Except for the gaping hole in the fence, which dictates that the trust funds have to invest in Treasury bonds. Which means the money goes in and straight back out again, and that threats of default carry an implicit threat of "Social Security won't be able to pay out".
Thus far the risk of investing the SS surpluses into any investments other than US treasuries far out-weighed the risk of the US choosing to make SS forgive the debt incurred by said treasuries.
I've often argued that SSA should be allowed to invest some portion of the surplus (perhaps 10-20%) in AAA-rated municipal bonds. Perhaps the downgrade today will prompt more people to consider this.
Isn't reducing the conflict of interest a small price to pay for slightly higher risk? Currently, Congress can "save" money by cutting benefits to Social Security receipients and use that money to pay off the bonds owed to Social Security.
Congress can't actually divert revenue from SS. The way that cutting benefits affects the budget is that the SSA uses more of the payroll tax to buy more bonds, rather than paying the revenue out as benefits.
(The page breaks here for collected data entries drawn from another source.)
(* ===== verification/Blog.v ===== *)
(** * The component of the blog

    Models [examples/blog/2017_04_16] of [src/_vendor/src/myitcv.io/react]: [foo_bar.go],
    [app.go] and the generated file of [FooBar], a component with both props and state, and
    no [GetInitialState] of its own. *)

From stdpp Require Import pretty.
From S2P Require Import Prelude GoLib React Mount Elements.

(** ** Data *)
Record FooBarDef := { foobar_def : ComponentDef }.
Record FooBarProps := { Name : string }.
#[export] Instance FooBarProps_eq_dec : EqDecision FooBarProps.
Proof. solve_decision. Defined.
Record FooBarState := { Age : Z }.
#[export] Instance FooBarState_eq_dec : EqDecision FooBarState.
Proof. solve_decision. Defined.

Inductive handler := ageClick (f : FooBarDef).

#[export] Instance blog_values : ReactValues := {|
  Props := FooBarProps;
  State := FooBarState;
  Handler := handler;
  Props_EqualsIntf p q := match q with Some q => Ok (bool_decide (p = q)) | None => Panic TypeAssertion end;
  State_EqualsIntf s v := Ok (bool_decide (s = v));
|}.
Abbreviation BM := (M (world unit)).

(** ** The component *)
Definition State_ (f : FooBarDef) : BM FooBarState := ComponentDef_State (foobar_def f).
Definition SetState (f : FooBarDef) (s : FooBarState) : BM unit := ComponentDef_SetState (foobar_def f) s.
Definition Props_ (f : FooBarDef) : BM FooBarProps := ComponentDef_Props (foobar_def f).

Definition foobar_view (f : FooBarDef) (name : string) (age : Z) : Element :=
  let details := "My name is " +:+ name +:+ ". My age is " +:+ pretty age in
  El.Div None [
    El.P None [ES details];
    El.Button (Some (El.Button_on_html (El.with_OnClick (Some (ageClick f))) El.Button_zero)) [ES "Bump age"]
  ].
Definition FooBar_Render (f : FooBarDef) : BM Element :=
  p ← Props_ f;
  s ← State_ f;
  mret (foobar_view f (Name p) (Age s)).

Definition ageClick_OnClick (f : FooBarDef) : BM unit :=
  s ← State_ f;
  SetState f {| Age := wrap32 (Age s + 1) |}.

Definition buildFooBar (cd : ComponentDef) : Component unit := {|
  cmp_type := RType "FooBarDef" "main";
  RendersElement := FooBar_Render {| foobar_def := cd |};
  ComponentWillMount := None;
  ComponentDidMount := None;
  ComponentWillReceivePropsIntf := None;
  GetInitialStateIntf := Some (mret {| Age := 0 |});
  ComponentWillUnmount := None;
|}.
Definition FooBar (p : FooBarProps) : BM Element := CreateElement buildFooBar (Some p) [].

Definition App_Render : BM Element :=
  e ← FooBar {| Name := "Peter" |};
  mret (El.Div None [
    El.H1 None [ES "Hello World"];
    El.P None [ES "This is my first GopherJS React App."];
    e
  ]).

(** ** What happens: a click, or a parent that hands over the props of another element *)
Inductive event := Bump | Named (p : FooBarProps).
Definition foobar_event (this : loc) (e : event) : BM unit :=
  match e with
  | Bump => ageClick_OnClick {| foobar_def := mk_def this |}
  | Named p => _ ← update_instance buildFooBar this (JObject (wrap_props (Some p) [])); mret tt
  end.
Fixpoint foobar_run (this : loc) (es : list event) : BM unit :=
  match es with [] => mret tt | e :: es => _ ← foobar_event this e; foobar_run this es end.

Definition name_after (p : FooBarProps) : list event → FooBarProps :=
  foldl (λ p e, match e with Named q => q | Bump => p end) p.
Definition bumps (es : list event) : Z :=
  Z.of_nat (length (omap (λ e, match e with Bump => Some tt | Named _ => None end) es)).

(** ** Proofs *)
Lemma wrap32_small z : (- 2 ^ 31 ≤ z < 2 ^ 31)%Z → wrap32 z = z.
Proof. intros Hz. unfold wrap32. rewrite Z.mod_small; lia. Qed.
Lemma wrap32_succ z : wrap32 (wrap32 z + 1) = wrap32 (z + 1).
Proof.
  unfold wrap32. f_equal. replace ((z + 2 ^ 31) mod 2 ^ 32 - 2 ^ 31 + 1 + 2 ^ 31)%Z with ((z + 2 ^ 31) mod 2 ^ 32 + 1)%Z by ring.
  rewrite Z.add_mod_idemp_l by lia. f_equal. ring.
Qed.
Lemma wrap32_succ_ne z : wrap32 (z + 1) ≠ z.
Proof.
  unfold wrap32. intros H. pose proof (Z.div_mod (z + 1 + 2 ^ 31) (2 ^ 32) ltac:(lia)) as Hd.
  pose proof (Z.mod_pos_bound (z + 1 + 2 ^ 31) (2 ^ 32) ltac:(lia)). lia.
Qed.

Record drawn (w : world unit) (this i : loc) (p : FooBarProps) (n : Z) : Prop := {
  dr_inst : inst (w_js w) this i {| Age := wrap32 n |};
  dr_props : has_props (w_js w) this p;
}.

Lemma FooBar_Render_run w this i p n :
  drawn w this i p n →
  FooBar_Render {| foobar_def := mk_def this |} w = Ok (foobar_view {| foobar_def := mk_def this |} (Name p) (wrap32 n), w).
Proof.
  intros Hd. unfold FooBar_Render, Props_, State_. cbn [foobar_def].
  mstep (Props_has_props _ _ _ (dr_props _ _ _ _ _ Hd)). by mstep (State_inst _ _ _ _ (dr_inst _ _ _ _ _ Hd)).
Qed.

Lemma Bump_run (w : world unit) this i p n :
  drawn w this i p n →
  ∃ w', foobar_event this Bump w = Ok (tt, w') ∧ drawn w' this i p (n + 1) ∧ updates (w_js w') = updates (w_js w) ++ [this].
Proof.
  intros [Hi Hp]. cbn [foobar_event]. unfold ageClick_OnClick, State_, SetState. cbn [foobar_def]. mstep (State_inst _ _ _ _ Hi).
  cbn [Age]. rewrite wrap32_succ.
  assert ({| Age := wrap32 (n + 1) |} ≠ {| Age := wrap32 n |}) as Hne
    by (intros [= H]; rewrite <-wrap32_succ in H; by apply wrap32_succ_ne in H).
  destruct (SetState_evolves w this i _ {| Age := wrap32 (n + 1) |} false Hi) as (j' & Hr & Hi' & Hev & Hu & _);
    [by cbn; rewrite bool_decide_eq_false_2|done|].
  exists (World j' (w_ext w)). split; [exact Hr|]. split; [|exact Hu]. split; [exact Hi'|by apply (ev_props _ _ _ _ Hev)].
Qed.

Lemma Named_run (w : world unit) this i p n q :
  drawn w this i p n →
  ∃ w', update_instance buildFooBar this (JObject (wrap_props (Some q) [])) w = Ok (bool_decide (p ≠ q), w') ∧ drawn w' this i q n.
Proof.
  intros [Hi Hp]. pose proof Hp as (o & _ & Ho & _).
  destruct (update_evolves buildFooBar w this o p q [] (bool_decide (p = q)) Ho Hp eq_refl eq_refl) as (j' & Hr & Hev & Hj').
  rewrite bool_decide_not. exists (World j' (w_ext w)). split; [exact Hr|]. split; [by apply (ev_inst _ _ _ _ Hev)|].
  eapply elem_props; [exact Hj'|]. by rewrite obj_get_set_eq.
Qed.

Lemma foobar_run_run (w : world unit) this i p n es :
  drawn w this i p n →
  ∃ w', foobar_run this es w = Ok (tt, w') ∧ drawn w' this i (name_after p es) (n + bumps es).
Proof.
  revert w p n. induction es as [|e es IH]; intros w p n Hd; cbn [foobar_run];
    [exists w; split; [done|]; by rewrite Z.add_0_r|].
  assert (∃ w1, foobar_event this e w = Ok (tt, w1) ∧ drawn w1 this i (name_after p [e]) (n + bumps [e])) as (w1 & H1 & Hd1).
  { destruct e as [|q]; [destruct (Bump_run w this i p n Hd) as (w1 & H1 & Hd1 & _)|
      destruct (Named_run w this i p n q Hd) as (w1 & H1 & Hd1)]; exists w1; (split; [|by rewrite ?Z.add_0_r]).
    - exact H1.
    - cbn [foobar_event]. by mstep H1. }
  mstep H1. destruct (IH w1 _ _ Hd1) as (w' & Hr & Hd'). exists w'. split; [exact Hr|].
  replace (n + bumps (e :: es))%Z with (n + bumps [e] + bumps es)%Z by (unfold bumps; destruct e; cbn [omap list_omap length]; lia).
  exact Hd'.
Qed.

(** A component with props and state.  Mounted with a name, and whatever clicks and new
    names come, it draws the latest name and the number of clicks, as a 32-bit integer; a
    click always asks for a re-render, and other props make it render exactly when
    the name differs. *)
Theorem foobar_counts (w : world unit) p es :
  heap_wf (w_js w) →
  let this := next_loc (w_js w) in
  let f := {| foobar_def := mk_def this |} in
  let q := name_after p es in
  ∃ w0 w', mount_instance buildFooBar (JObject (wrap_props (Some p) [])) w = Ok (this, w0) ∧
    foobar_run this es w0 = Ok (tt, w') ∧
    FooBar_Render f w' = Ok (foobar_view f (Name q) (wrap32 (bumps es)), w') ∧
    (bumps es < 2 ^ 31 → wrap32 (bumps es) = bumps es)%Z ∧
    (∃ w'', foobar_event this Bump w' = Ok (tt, w'') ∧ updates (w_js w'') = updates (w_js w') ++ [this]) ∧
    (∀ q', ∃ w'', update_instance buildFooBar this (JObject (wrap_props (Some q') [])) w' = Ok (bool_decide (q ≠ q'), w'')).
Proof.
  intros Hwf this f q.
  destruct (create_evolves buildFooBar (JObject (wrap_props (RV := blog_values) (Some p) [])) w {| Age := 0 |} Hwf eq_refl) as (j0 & Hr & Hi & _ & (o & Ho & Hp)).
  assert (drawn (World j0 (w_ext w)) this (S (S this)) p 0) as Hd0 by (split; [exact Hi|by eapply elem_props]).
  destruct (foobar_run_run _ _ _ _ _ es Hd0) as (w' & Hrun & Hd). fold q in Hd. rewrite Z.add_0_l in Hd.
  exists (World j0 (w_ext w)), w'. split; [unfold mount_instance; by mstep Hr|]. split; [exact Hrun|].
  split; [by eapply FooBar_Render_run|]. split; [intros; apply wrap32_small; unfold bumps in *; lia|]. split.
  - destruct (Bump_run _ _ _ _ _ Hd) as (w'' & H1 & _ & H2). by exists w''.
  - intros q'. destruct (Named_run _ _ _ _ _ q' Hd) as (w'' & H1 & _). by exists w''.
Qed.

Lemma foobar_counts_witness :
  ∃ w0 w', mount_instance buildFooBar (JObject (wrap_props (Some {| Name := "Peter" |}) [])) (World empty_js tt) = Ok (0, w0) ∧
    foobar_run 0 [Bump; Named {| Name := "Ann" |}; Bump] w0 = Ok (tt, w') ∧
    FooBar_Render {| foobar_def := mk_def 0 |} w' = Ok (foobar_view {| foobar_def := mk_def 0 |} "Ann" 2, w').
Proof.
  destruct (foobar_counts (World empty_js tt) {| Name := "Peter" |} [Bump; Named {| Name := "Ann" |}; Bump]) as (w0 & w' & H0 & H1 & H2 & _).
  - intros l. cbn. rewrite lookup_empty. by intros [].
  - exists w0, w'. split; [exact H0|]. split; [exact H1|exact H2].
Defined.
(* ===== verification/SiteMains.v ===== *)
(** * Sites of one component

    The [main] functions of the sites of [src/_vendor/src/myitcv.io/react/examples/sites] that
    show one component, up to the call of [react.Render] with the result; [query] is
    the query of the document's URL, nil if the URL does not parse. *)

From S2P Require Import Prelude React Mount Elements Timer Immutable Todo Latency SmallExamples.

Definition site_main {RV : ReactValues} {E} (src_url : string) (elem : M (world E) Element) (query : option (string → string)) :
    M (world E) Element :=
  match query with
  | None => mpanic (PanicMsg "url.Parse")
  | Some get =>
      let elems := if bool_decide (get "hideGithubRibbon" ≠ "true") then
          [El.A (Some (El.A_with_Target "_blank" (El.A_with_Href src_url (El.A_with_Title "Source on GitHub"
             (El.A_on_html (El.with_ClassName "github-fork-ribbon right-top") El.A_zero)))))
             [ES "Source on GitHub"]]
        else [] in
      e ← elem;
      mret (El.Div None (elems ++ [e]))
  end.
Definition main_go (site : string) : string :=
  "https://github.com/myitcv/react/blob/master/examples/sites/" +:+ site +:+ "/main.go".

Definition timer_main := site_main (main_go "timer") Timer.
Definition todoapp_main := site_main (main_go "todoapp") TodoApp.TodoApp.
Definition immtodoapp_main := site_main (main_go "immtodoapp") ImmTodoApp.TodoApp.
Definition latency_main range_map HTMLElem :=
  site_main (main_go "latency") (Latency_ range_map HTMLElem).
Definition markdowneditor_main remark := site_main (main_go "markdowneditor") (Markdown.MarkdownEditor remark).
(** Its link is to the source of another site. *)
Definition hellomessage_main :=
  site_main (main_go "timer") (Hello.HelloMessage {| Hello.Name := "Jane" |} [El.Div None [ES "Hello"]]).
(** * muffind: batch JPEG resize/compress and sequential rename utilities

    A shallow embedding of [compress_images.py], [compress_ultra.py] and
    [rename_images.py], and the properties of their resize arithmetic,
    error boundary, folder enumeration and rename policy. *)

From Stdlib Require Import ZArith QArith Qround Qabs Qpower Qminmax Lqa Lia List Bool.
From Stdlib Require Import Ascii String OrderedTypeEx.
From Stdlib Require Import SpecFloat.
From stdpp Require Import gmap strings list sorting.

Open Scope Z_scope.

(** * Python numbers: [int] as [Z], [float] as IEEE-754 binary64

    A finite double is represented by the rational it denotes.  Python's
    [int / int], [int * float] and [int(float)] are correctly rounded
    (round to nearest, ties to even) binary64 operations; [round_ne] is that
    rounding, written on the exact rational result. *)
Module PyFloat.

Inductive exn : Type :=
  | ZeroDivisionError
  | OverflowError
  | ValueError
  | OSError (msg : string)
  | OtherException (msg : string).

Inductive float : Type :=
  | Finite (q : Q)
  | Infinity (negative : bool)
  | NaN.

(** 53 bits of precision, least quantum [2^-1074], overflow at [2^1024]. *)
Definition prec : Z := 53.
Definition emax : Z := 1024.
Definition emin : Z := 3 - emax - prec.

(** For [n, d > 0]: the [k] with [2^k <= n/d < 2^(k+1)]. *)
Definition floor_log2_ratio (n d : Z) : Z :=
  let k := Z.log2 n - Z.log2 d in
  if n * 2 ^ Z.max 0 (- k) <? d * 2 ^ Z.max 0 k then k - 1 else k.

(** Exponent of the unit in the last place of the double nearest [n/d]. *)
Definition quantum_exp (n d : Z) : Z :=
  Z.max (floor_log2_ratio n d + 1 - prec) emin.

(** Nearest integer to [n/d] ([d > 0]), ties to the even one. *)
Definition round_half_even (n d : Z) : Z :=
  let f := n / d in
  let r := n mod d in
  match 2 * r ?= d with
  | Lt => f
  | Gt => f + 1
  | Eq => if Z.even f then f else f + 1
  end.

(** The rational [m * 2^e]. *)
Definition dyadic (m e : Z) : Q :=
  if 0 <=? e then inject_Z (m * 2 ^ e) else Qred (m # Z.to_pos (2 ^ (- e))).

(** Rounding of the positive rational [n/d]: [None] on overflow. *)
Definition round_pos (n d : Z) : option Q :=
  let e := quantum_exp n d in
  let m := round_half_even (n * 2 ^ Z.max 0 (- e)) (d * 2 ^ Z.max 0 e) in
  if (0 <=? e) && (2 ^ emax <=? m * 2 ^ e) then None
  else Some (dyadic m e).

Definition round_ne (x : Q) : float :=
  match Qnum x with
  | Z0 => Finite 0
  | Zpos n =>
      match round_pos (Zpos n) (QDen x) with
      | Some v => Finite v
      | None => Infinity false
      end
  | Zneg n =>
      match round_pos (Zpos n) (QDen x) with
      | Some v => Finite (Qopp v)
      | None => Infinity true
      end
  end.

(** [a / b] on Python ints: true division, correctly rounded, raising on a
    zero divisor and on a quotient too large for a double. *)
Definition truediv (a b : Z) : exn + float :=
  if b =? 0 then inl ZeroDivisionError
  else match round_ne (Qmake (a * Z.sgn b) (Z.to_pos (Z.abs b))) with
       | Finite v => inr (Finite v)
       | _ => inl OverflowError
       end.

(** Conversion of an int operand to float in mixed arithmetic. *)
Definition of_int (a : Z) : exn + float :=
  match round_ne (inject_Z a) with
  | Finite v => inr (Finite v)
  | _ => inl OverflowError
  end.

Definition is_zero (q : Q) : bool := Qnum q =? 0.
Definition is_neg (q : Q) : bool := Qnum q <? 0.

(** [x * y] on floats: overflow gives an infinity, no exception. *)
Definition fmul (x y : float) : float :=
  match x, y with
  | Finite p, Finite q => round_ne (p * q)
  | Finite p, Infinity s | Infinity s, Finite p =>
      if is_zero p then NaN else Infinity (xorb s (is_neg p))
  | Infinity s, Infinity t => Infinity (xorb s t)
  | NaN, _ | _, NaN => NaN
  end.

(** [a * x] with [a] an int and [x] a float. *)
Definition mul_int_float (a : Z) (x : float) : exn + float :=
  match of_int a with
  | inl e => inl e
  | inr fa => inr (fmul fa x)
  end.

(** [x < y] on floats; every comparison with a NaN is false. *)
Definition flt (x y : float) : bool :=
  match x, y with
  | NaN, _ | _, NaN => false
  | Finite p, Finite q => match p ?= q with Lt => true | _ => false end
  | Finite _, Infinity s => negb s
  | Infinity s, Finite _ => s
  | Infinity s, Infinity t => s && negb t
  end%Q.

(** The builtin [min(x, y)]: the first argument unless the second is
    strictly smaller. *)
Definition fmin (x y : float) : float := if flt y x then y else x.

(** Truncation toward zero of a rational. *)
Definition Qtrunc (q : Q) : Z := Z.quot (Qnum q) (QDen q).

(** The builtin [int(x)] on a float. *)
Definition to_int (x : float) : exn + Z :=
  match x with
  | Finite q => inr (Qtrunc q)
  | Infinity _ => inl OverflowError
  | NaN => inl ValueError
  end.

(** Unit roundoff of binary64, [2 ^ (-53)]. *)
Definition u53 : Q := (1 # 9007199254740992)%Q.

End PyFloat.

Import PyFloat.

Definition bind_exn {A B} (m : exn + A) (k : A -> exn + B) : exn + B :=
  match m with inl e => inl e | inr a => k a end.

(** Lines 72-74 of [compress_images.py] (67-69 of [compress_ultra.py]). *)
Definition scale_ratio_of (original_width original_height max_width max_height : Z)
  : exn + float :=
  bind_exn (truediv max_width original_width) (fun width_ratio =>
  bind_exn (truediv max_height original_height) (fun height_ratio =>
  inr (fmin width_ratio height_ratio))).
Definition Qnumber (sqrt : Q -> Q) (pow : Q -> Q -> Q) : JSNumber Q := {|
  zero := 0%Q;
  one := 1%Q;
  add := Qplus;
  sub := Qminus;
  mul := Qmult;
  div := Qdiv;
  rem := Qrem;
  ltb := Qltb;
  geb := fun a b => Qle_bool b a;
  lt_infinity := fun _ => true;
  Math_sqrt := sqrt;
  Math_pow := pow;
  Math_min := fun a b => if Qle_bool a b then a else b;
  of_Z := inject_Z
|}.

Definition Qsqrt_exact (q : Q) : Q :=
  let r := Qred q in (Z.sqrt (Qnum r) # Pos.sqrt (Qden r))%Q.

Definition Qpow_integer (a b : Q) : Q := Qred (Qpower a (Qnum (Qred b))).

Definition Qexact : JSNumber Q := Qnumber Qsqrt_exact Qpow_integer.

(** ** A small site used to run the definitions

    Three collinear nodes.  The direct road [sg] has free-flow time
    [60 / 1.5 = 40]; the detour takes [sa] ([30 / 1 = 30]) and then the fast
    road [ag] ([30 / 30 = 1]).  Every weight is the free-flow time of its
    edge (no load). *)

Module Site.
#[local] Existing Instance Qexact.
Local Open Scope Q_scope.

Definition node (i : string) (x y : Z) : Node.t Q :=
  Node.mk Q i (inject_Z x) (inject_Z y) i.

Definition road (i s t : string) (len speed time : Q) (closed : bool) : Edge.t Q :=
  Edge.mk Q i s t len 2%Z speed time 0%Z time closed.

Definition nodes : gmap string (Node.t Q) :=
  <["S" := node "S" 0 0]> (<["A" := node "A" 30 0]> (<["G" := node "G" 60 0]> ∅)).

Definition sg : Edge.t Q := road "sg" "S" "G" 60 (3 # 2) 40 false.
Definition sa : Edge.t Q := road "sa" "S" "A" 30 1 30 false.
Definition ag : Edge.t Q := road "ag" "A" "G" 30 30 1 false.

Definition edges : list (Edge.t Q) := [sg; sa; ag].

Definition router (i : string) (x y : Z) (mapped : list string) : Router.t Q :=
  Router.mk Q i (inject_Z x) (inject_Z y) mapped.

Definition routers : list (Router.t Q) :=
  [router "R-1" 0 0 ["sa"]; router "R-2" 60 0 ["ag"]].

Definition config (p : Policy) : Config.t Q :=
  Config.mk Q 1 3%Z 0 1 2 2 20 40 p.

Definition engine (p : Policy) (es : list (Edge.t Q)) (ts : list (Truck.t Q))
  : Engine.t Q :=
  Engine.mk Q nodes es routers ts 0 (config p) 1%Z 0%Z 0 0 0.

(** A truck on edge [e] that has covered [along] of it, at [x] on the line
    of the three nodes. *)
Definition truck (i e : string) (along x : Q) (st : TruckState) (plan : list string)
  : Truck.t Q :=
  Truck.mk Q i (Point.mk Q x 0) (Some e) along 20 st plan (Some "G")
    None None 0 0%Z None 0 0 0%Z.

Definition no_noise : nat -> nat -> Q := fun _ _ => 0.

Definition engine_at (now : Q) (p : Policy) (es : list (Edge.t Q))
    (ts : list (Truck.t Q)) : Engine.t Q :=
  Engine.mk Q nodes es routers ts now (config p) 1%Z 0%Z 0 0 0.

(** The engine after a tick with fuel 10 and no noise ([s] itself should
    the tick not complete). *)
Definition ticked (s : Engine.t Q) : Engine.t Q :=
  match tick 10 no_noise s with
  | Some s' => s'
  | None => s
  end.

Definition ag_closed : Edge.t Q := road "ag" "A" "G" 30 30 1 true.

(** One truck 20 units into [sa], about to reach its end, with the closed
    edge [ag] next on its plan, under the policy [closed_when_full]. *)
Definition blocked : Engine.t Q :=
  engine closed_when_full [Edge.set_currentLoad 1 sa; ag_closed]
    [truck "T-1" "sa" 20 20 moving ["sa"; "ag"]].

(** One truck at the start of [sa], one second before a re-plan is due. *)
Definition cruising : Engine.t Q :=
  engine_at 1 queue [sg; Edge.set_currentLoad 1 sa; ag]
    [truck "T-1" "sa" 0 0 moving ["sa"; "ag"]].

(** A truck halted at the end of [sa], in front of the closed edge. *)
Definition halted_truck : Truck.t Q := truck "T-1" "sa" 0 30 waiting ["ag"].

Definition halted : Engine.t Q :=
  engine_at 1 closed_when_full [sa; ag_closed] [halted_truck].

(** A truck that has read the beacon [R-2] twice in a row. *)
Definition pending_truck : Truck.t Q :=
  Truck.mk Q "T-1" (Point.mk Q 0 0) (Some "sa") 0 20 moving ["sa"; "ag"] (Some "G")
    None None 0 2%Z (Some "R-2") 0 0 0%Z.

(** The same site with a fast road from [S] to [A]: the heuristic then
    never overestimates. *)
Definition fast_sa : Edge.t Q := road "sa" "S" "A" 30 30 1 false.
Definition fast_edges : list (Edge.t Q) := [sg; fast_sa; ag].

(** An edge with capacity 0. *)
Definition no_capacity : Edge.t Q :=
  Edge.mk Q "e-S-A" "S" "A" 30 0%Z 30 1 0%Z 1 false.
End Site.

(** ** Two edges under one identifier

    What the map editor leaves when the same two nodes are joined twice:
    both edges are called [e-S-G].  The first carries a truck and is closed,
    the second is free and open. *)

Module Twins.
Local Open Scope Q_scope.

Definition twin_closed : Edge.t Q :=
  Edge.mk Q "e-S-G" "S" "G" 60 2%Z 30 2 1%Z (5 # 2) true.

Definition twin_open : Edge.t Q :=
  Edge.mk Q "e-S-G" "S" "G" 60 2%Z 30 2 0%Z 2 false.

Definition twins : list (Edge.t Q) := [twin_closed; twin_open].
End Twins.

(** ** Vocabulary of the statements *)

Section Vocabulary.
Context {num : Type} `{JSNumber num}.

(** The hysteresis filter fed a sequence of readings, each with the
    simulation time at which it is taken. *)
Definition feed (hysteresisN : Z) (routers : list (Router.t num))
    (readings : list (num * string)) (truck : Truck.t num) : Truck.t num :=
  fold_left (fun t r => hysteresis hysteresisN (fst r) routers (Some (snd r)) t)
            readings truck.

(** Two snapshots of a truck that differ at most in the localization
    fields. *)
Definition frozen (t t' : Truck.t num) : Prop :=
  Truck.id t' = Truck.id t /\
  Truck.state t' = Truck.state t /\
  Truck.position t' = Truck.position t /\
  Truck.currentEdgeId t' = Truck.currentEdgeId t /\
  Truck.distanceAlongEdge t' = Truck.distanceAlongEdge t /\
  Truck.speed t' = Truck.speed t /\
  Truck.routePlan t' = Truck.routePlan t /\
  Truck.destinationNodeId t' = Truck.destinationNodeId t /\
  Truck.totalDistance t' = Truck.totalDistance t /\
  Truck.totalTime t' = Truck.totalTime t /\
  Truck.rerouteCount t' = Truck.rerouteCount t.

(** What may happen to an engine between two observations: a completed
    tick, or an edit of nodes, edges, routers or configuration, which
    leaves the truck array alone. *)
Inductive step : Engine.t num -> Engine.t num -> Prop :=
| step_tick fuel noise s s' : tick fuel noise s = Some s' -> step s s'
| step_edit s s' : Engine.trucks s' = Engine.trucks s -> step s s'.

Inductive steps : Engine.t num -> Engine.t num -> Prop :=
| steps_refl s : steps s s
| steps_cons s1 s2 s3 : step s1 s2 -> steps s2 s3 -> steps s1 s3.

(** A truck that occupies the edge with identifier [i]: it is moving and
    [i] is its current edge. *)
Definition occupies (i : string) (t : Truck.t num) : bool :=
  TruckState_eqb (Truck.state t) moving
  && bool_decide (Truck.currentEdgeId t = Some i).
The government still has to use non-SS revenue to pay off prior SSA-held bonds. Thus, once SSA collects less from the payroll tax than they need to pay out (which will happen soon, and may have already happened due to the Making Work Pay tax cut), cutting benefits will not reduce the budget deficit at all, because the SSA will need all of the revenue from the payroll tax and all of the revenue from its maturing bonds to pay out benefits. In order to use any payroll tax revenue (via SS bonds) for non-SS programs, they would have to make unrealistically large cuts in benefits. So, in short, that well will run dry soon enough, and you won't have to worry about it.
Other departments can't touch the SSA's budget-- because it's the SSA's budget.